Im November 2022 sprach Veronika Eyring bei der Eröffnungsveranstaltung der UN-Weltklimakonferenz (COP27) vor Staatsoberhäuptern und Verhandlungsführenden. Sie zeigte den Klimawandel, seine Folgen und Ursachen anhand von wissenschaftlichen Daten: die Konzentration der Treibhausgase in der Atmosphäre zum Beispiel, die Rekordwerte erreicht. Sie ist gegenüber vorindustriellen Zeiten um 50 Prozent gestiegen. Die Folge: „Die globale Erwärmung hat im Jahr 2020 bereits 1,1 Grad Celsius über dem vorindustriellen Niveau erreicht“, erklärte Veronika Eyring bei der Konferenz in Ägypten. 1,1 Grad ist schon recht nah an dem 1,5-Grad-Ziel, das bei der früheren UN-Weltklimakonferenz 2015 in Paris vereinbart wurde. Die Ergebnisse stammen aus dem Bericht des Weltklimarats (Intergovernmental Panel on Climate Change, IPCC), für den Forschende weltweit zusammenarbeiten.
„In allen Regionen der Welt erleben wir außer Kontrolle geratene Klimaauswirkungen mit immer häufigeren und schwereren Extremereignissen. Viele der jüngsten Extremereignisse wären ohne den vom Menschen verursachten Klimawandel höchstwahrscheinlich nicht aufgetreten.“
Prof. Dr. Veronika Eyring, Abteilungsleiterin Erdsystemmodell-Evaluierung und -Analyse im DLR-Institut für Physik der Atmosphäre
Ihre Aussagen sind auch jetzt noch aktuell: „Die Erwärmung, die wir seit 1850 beobachten, ist nicht auf natürliche Ereignisse zurückzuführen. Sondern auf menschliche Aktivitäten, die CO2 und andere Treibhausgase ausstoßen und weit verbreitete, schnelle und sich verstärkende Klimaveränderungen im gesamten Erdsystem verursachen, die sich mit jeder weiteren Erwärmung verstärken werden.“ Veronika Eyring spricht mit ruhiger Stimme, stellt die Erkenntnisse der Wissenschaftsteams in den Vordergrund. Ihr Vorredner Al Gore applaudierte stehend, als sie die Bühne verließ, und reichte ihr die Hand. Die Wissenschaftlerin und der Friedensnobelpreisträger und ehemalige US-Vizepräsident saßen am Bühnenrand nebeneinander. Kommt man auch ins Gespräch? „Der direkte Austausch mit Politikerinnen und Politikern auf unterschiedlichen Ebenen war sicherlich eine intensive Erfahrung auf der COP“, sagt Veronika Eyring später.
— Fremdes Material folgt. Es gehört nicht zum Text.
(* ===== verification/KvAppend.v ===== *)
(** * Concurrent appenders of the test library (kvtest1/kvtest.go)

    [OneClientAppend] runs in several clients at once, on one key, each with a
    clerk of its own: a step relation interleaves the clients with the service
    of KvService.v. *)

From S2P Require Import Prelude Models KvTest KvService.
Import KvTest KvService.

Module KvAppend.

(** ** The clients *)

(** Where OneClientAppend is; [i], [nok] and [nmay] are its variables. *)
Inductive pc :=
| Select (i nok nmay : Z)                              (** the select of the outer loop *)
| Try (i nok nmay : Z)                                 (** the head of the inner loop *)
| Got (i nok nmay : Z) (es : list EntryN) (ver : Z)    (** es has been extended *)
| Wait (i nok nmay : Z) (id : nat)                     (** in ck.Put *)
| Done (r : ClntRes)
| Fatal.                                               (** ts.Fatalf *)

Section clients.
Context {W : Type} `{ServiceLaws W} `{JsonLaws (list EntryN)}.

(** The inner loop after GetJson, and after PutJson. *)
Definition after_get (me i nok nmay : Z) (r : res (list EntryN * Z)) : pc :=
  match r with
  | Ret (es, ver) => Got i nok nmay (es ++ [MkEntry me i]) ver
  | Stop _ => Fatal
  end.
Definition after_put (i nok nmay : Z) (err : string) : pc :=
  if decide (err = OK) then Select (i + 1) (nok + 1) nmay
  else if decide (err = ErrMaybe) then Select (i + 1) nok (nmay + 1)
  else Try i nok nmay.

Record world := MkWorld { svc : W; clients : gmap Z pc }.
Implicit Types w : world.
Definition goto (c : Z) (p : pc) (s : W) w : world := MkWorld s (<[c := p]> (clients w)).

(** Client [c] in the inner loop, between two selects. *)
Inductive work (c : Z) w : world → Prop :=
| s_get i nok nmay s r : clients w !! c = Some (Try i nok nmay) → svc_get (svc w) s r →
    work c w (goto c (after_get c i nok nmay (GetJson r)) s w)
| s_marshal i nok nmay es ver f : clients w !! c = Some (Got i nok nmay es ver) →
    PutJson es = Stop f → work c w (goto c Fatal (svc w) w)
| s_put i nok nmay es ver val s id : clients w !! c = Some (Got i nok nmay es ver) →
    PutJson es = Ret val → svc_send (svc w) s val ver id →
    work c w (goto c (Wait i nok nmay id) s w)
| s_reply i nok nmay id err s : clients w !! c = Some (Wait i nok nmay id) →
    svc_reply (svc w) s id err →
    work c w (goto c (after_put i nok nmay err) s w).

(** OneClientAppend of every client, and the service. *)
Inductive step w : world → Prop :=
| s_done c i nok nmay : clients w !! c = Some (Select i nok nmay) →
    step w (goto c (Done (MkRes nok nmay)) (svc w) w)
| s_default c i nok nmay : clients w !! c = Some (Select i nok nmay) →
    step w (goto c (Try i nok nmay) (svc w) w)
| s_work c w' : work c w w' → step w w'
| s_run s : svc_run (svc w) s → step w (MkWorld s (clients w)).

(** [nclnt] clients, and the key with an empty list at version 1. *)
Definition start (nclnt : nat) w : Prop :=
  (∀ c, clients w !! c = if decide (0 ≤ c < Z.of_nat nclnt) then Some (Select 0 0 0) else None) ∧
  attempts (svc w) = ∅ ∧ performed (svc w) = ∅ ∧
  (cur (svc w)).2 = 1 ∧ unmarshal (cur (svc w)).1 = Some [].

(** ** The invariant *)

(** The attempts that can still be performed on the value [es] add an entry to
    it; those of client [c], but for [skip], have numbers below [i]. *)
Definition live_below (s : W) (es : list EntryN) (c : Z) (skip : option nat) (i : Z) : Prop :=
  ∀ id val k, Some id ≠ skip → attempts s !! id = Some (val, (cur s).2) →
    unmarshal val = Some (es ++ [MkEntry c k]) → k < i.

Definition below (l : list Z) (i : Z) : Prop := ∀ k, k ∈ l → k < i.

(** The counters of a client. *)
Definition tally (i nok nmay : Z) : Prop := 0 ≤ nok ∧ 0 ≤ nmay ∧ nok + nmay = i.

(** A client about to append its [i]-th entry. *)
Definition idle (s : W) (es : list EntryN) (c i nok nmay : Z) : Prop :=
  tally i nok nmay ∧ below (numbers c es) i ∧ nok ≤ Z.of_nat (length (numbers c es)) ∧
  live_below s es c None i.
(* ===== verification/RaftSpec.v ===== *)
(** * Properties of the Raft tester (raft1/test.go, raft1/server.go)

    The comparison of applied commands reports an error exactly when the servers
    violate state-machine safety or apply out of order; the count of committed
    servers and the leader check return what they claim; a snapshot restores the
    log it was made from. *)

From S2P Require Import Prelude LabRpc Wire RaftTest.
Import LabRpc RaftTest.

(** ** What the servers may apply *)

Section applied.
Context {C : Type} `{EqDecision C}.
Abbreviation cmd := (option C).
Implicit Types (ts : Test C) (done : list (Z * Z * cmd)).

(** Server, index and command of the messages that carry a command. *)
Definition applied (ms : list (Z * ApplyMsg C)) : list (Z * Z * cmd) :=
  omap (λ x, if CommandValid x.2 then Some (x.1, CommandIndex x.2, Command x.2) else None) ms.

(** The next application is in order: nobody applied another command at its index,
    and its server applied the index before. *)
Definition ok_next done (x : Z * Z * cmd) : Prop :=
  (∀ i v, (i, x.1.2, v) ∈ done → v = x.2) ∧
  (x.1.2 > 1 → ∃ v, (x.1.1, x.1.2 - 1, v) ∈ done).

Inductive consistent : list (Z * Z * cmd) → Prop :=
| co_nil : consistent []
| co_snoc done x : consistent done → ok_next done x → consistent (done ++ [x]).

Lemma consistent_snoc done x : consistent (done ++ [x]) ↔ consistent done ∧ ok_next done x.
Proof.
  split; [|by intros [??]; constructor]. intros Hc. inversion Hc as [Heq|done' x' ? ? Heq].
  - by destruct done.
  - by apply app_inj_tail in Heq as [-> ->].
Qed.

(** State-machine safety, as the Raft paper states it. *)
Lemma consistent_safety done i j idx v w :
  consistent done → (i, idx, v) ∈ done → (j, idx, w) ∈ done → v = w.
Proof.
  intros Hc. revert i j idx v w. induction Hc as [|done x Hc IH [Hs _]]; intros i j idx v w; [set_solver|].
  rewrite !elem_of_app, !list_elem_of_singleton.
  intros [H1|H1] [H2|H2].
  - by eapply IH.
  - subst x. by apply (Hs i).
  - subst x. symmetry. by apply (Hs j).
  - subst x. by simplify_eq.
Qed.

(** The tester's copies of the logs are what was applied. *)
Definition tracks done ts : Prop :=
  (∀ i rs, srvs ts !! i = Some rs → ∀ idx v, logs rs !! idx = Some v ↔ (Z.of_nat i, idx, v) ∈ done) ∧
  (∀ i idx v, (i, idx, v) ∈ done → 0 ≤ i ∧ is_Some (srvs ts !! Z.to_nat i)).
Definition no_err ts : Prop := ∀ rs, rs ∈ srvs ts → applyErr rs = None.

Lemma compare_logs_None i j m (rss : list (raftServer C)) err :
  compare_logs i j m rss err = None ↔
  err = None ∧ ∀ rs old, rs ∈ rss → entry rs (CommandIndex m) = Some old → old = Command m.
Proof.
  revert j err. induction rss as [|rs rss IH]; intros j err; simpl; [set_solver|].
  rewrite IH. setoid_rewrite elem_of_cons. destruct (entry rs (CommandIndex m)) as [old|] eqn:He.
  - case_decide as Hd; [|naive_solver].
    split; [by intros [? _]|]. intros [_ Hall]. destruct Hd. by apply (Hall rs); auto.
  - naive_solver.
Qed.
Die Zeit zum Handeln ist jetzt!
Seit mehr als 20 Jahren forscht Veronika Eyring im DLR in Oberpfaffenhofen und ist seit 2017 Professorin für Klimamodellierung an der Universität Bremen. Die Deutsche Forschungsgemeinschaft (DFG) hat ihr vor zwei Jahren den Leibniz-Preis verliehen, weil sie maßgeblich dazu beigetragen hat, das Verständnis und die Genauigkeit von Klimavorhersagen zu verbessern. Veronika Eyring weiß sehr genau, wovon sie redet. Ihre Aussagen lassen keinen Interpretationsspielraum offen. „In allen Regionen der Welt erleben wir außer Kontrolle geratene Klimaauswirkungen mit immer häufigeren und schwereren Extremereignissen. Viele der jüngsten Extremereignisse wären ohne den vom Menschen verursachten Klimawandel höchstwahrscheinlich nicht aufgetreten“, erklärte sie bei der COP27. Und: „Die Zeit zum Handeln ist jetzt.“
Die Ergebnisse der Weltklimakonferenz COP27 blieben insbesondere bei dem Ziel, die Treibhausgasemissionen weltweit deutlich zu senken, hinter den Erwartungen zurück, teilte die Bundesregierung nach Abschluss der Konferenz mit. „Die Lücke zu 1,5 Grad steht weiter klaffend offen, und einige Staaten haben jeden Versuch blockiert, sie ein Stück zu schließen“, sagte Bundesaußenministerin Annalena Baerbock. Es wurde ein globaler Schutzschirm gegen Klimarisiken gestartet. Er dient den von Klimaschäden betroffenen Menschen – zumeist in ärmeren und verwundbaren Staaten.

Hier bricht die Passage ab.